Rumo a uma sociologia pirata

1949a7aa84eddd5b7c5703ff54615520Tradução  livre do texto de Mark Carrigan

Já que este título me faz imaginar C. Wright Mills em um traje de pirata, é importante clarificar o sentido de ‘pirata’ que utilizo aqui. Como Gary Hall coloca no seu livro Pirate Philosophy, a etimologia da palavra “pirata” antecede a nossa figura cultural acerca desta personagem, de tal forma que “o pirata aqui é alguém que faz uma tentativa, tenta, provoca, dificulta, experimenta, empenha, ataca”. (Pg. 121).

O pirata é alguém que sempre atua de modo experimental, reduzindo a distância entre a idéia e a atividade de uma maneira radicalmente aberta.
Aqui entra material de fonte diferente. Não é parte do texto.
(** * Crow's CookieParser middleware: a shallow embedding and its properties

    Source: [include/crow/middlewares/cookie_parser.h].

    The development has three layers.
    - [StdString]: the part of [std::string] and [boost::trim] the parser
      relies on, with [size_t] arithmetic modulo [2^64].
    - the request-header parser ([before_handle]'s loop), written in an error
      monad that records C++ exceptions and undefined reads;
    - the [Cookie] value object, the per-request [context] and the two hooks;
      [format()] and [after_handle] thread the state of the function-static
      date facet of [format()], which the first call that prints a date
      leaves deleted.

    What is not part of the header file (Boost's date rendering, the header
    name comparison of the request's multimap) is taken as a parameter. *)

From Stdlib Require Import ZArith Lia String Ascii List Permutation DecimalString.
From stdpp Require Import gmap strings list.

Local Open Scope Z_scope.

(** ** Outcomes of C++ code that may throw or read out of bounds *)

Inductive result (A : Type) : Type :=
  | Ret (a : A)      (* normal completion *)
  | OutOfRange       (* std::out_of_range thrown by substr *)
  | Undefined        (* operator[] beyond size(), or a deleted object used *)
  | OutOfFuel.       (* the iteration bound of the model was reached *)

Arguments Ret {A} a.
Arguments OutOfRange {A}.
Arguments Undefined {A}.
Arguments OutOfFuel {A}.

#[global] Instance result_ret : MRet result := fun A a => Ret a.
#[global] Instance result_bind : MBind result := fun A B f m =>
  match m with
  | Ret a => f a
  | OutOfRange => OutOfRange
  | Undefined => Undefined
  | OutOfFuel => OutOfFuel
  end.

(** ** [size_t] *)

Definition size_t_modulus : Z := 2 ^ 64.

(** [std::string::npos], the largest [size_t]. *)
Definition npos : Z := size_t_modulus - 1.

(** Reduction of an arithmetic result to [size_t]. *)
Definition wrap (z : Z) : Z := z mod size_t_modulus.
O objetivo do pirata é intervir e aprender com a sua própria intervenção, crescendo através do fazer em vez de adiar indefinidamente o momento da ação em nome de estar adequadamente preparado. O pirata age no ritmo das oportunidades que se apresentam, encarando os planos meramente como um auxílio à navegação a ser dispensado quando muda o terreno em que operam.

Esta orientação pode dar a ideia de que o pirata surge para apressar as coisas, mas apenas no sentido da sua multiplicidade de engajamento com o seu ambiente. O “processo” de desenvolvimento de ideias do pirata pode ser lento, justificado pela rapidez com que essas ideias levam a ações. A constante expansão do seu repertório de ação pode dar a aparência de hiperatividade, enquanto os propósitos subjacentes à sua implantação podem se tornar cada vez mais focados com o tempo. O “ser” do pirata emerge através do seu fazer.

 O experimentalismo do pirata torna-os resistentes ao conhecimento pré-formatado, como também aos padrões estabelecidos. Obstáculos institucionais são constrangimentos situacionais ocasionalmente utilizados de modo estratégico para negociar os seus interesses, mas mais frequentemente usados para serem postos à prova, alargados ou atacados. Os piratas estão preocupados em “tentar novos sistemas e modelos econômicos, legais e políticos para a produção, a publicação e a partilha de conhecimento e idéias”. (Pg 121) O pirata não se preocupa em ser “produtivo”, mas quer ser eficaz. Neste sentido, o pirata representa uma figura que pode prosperar na academia acelerada sem estar comprometido com seus imperativos.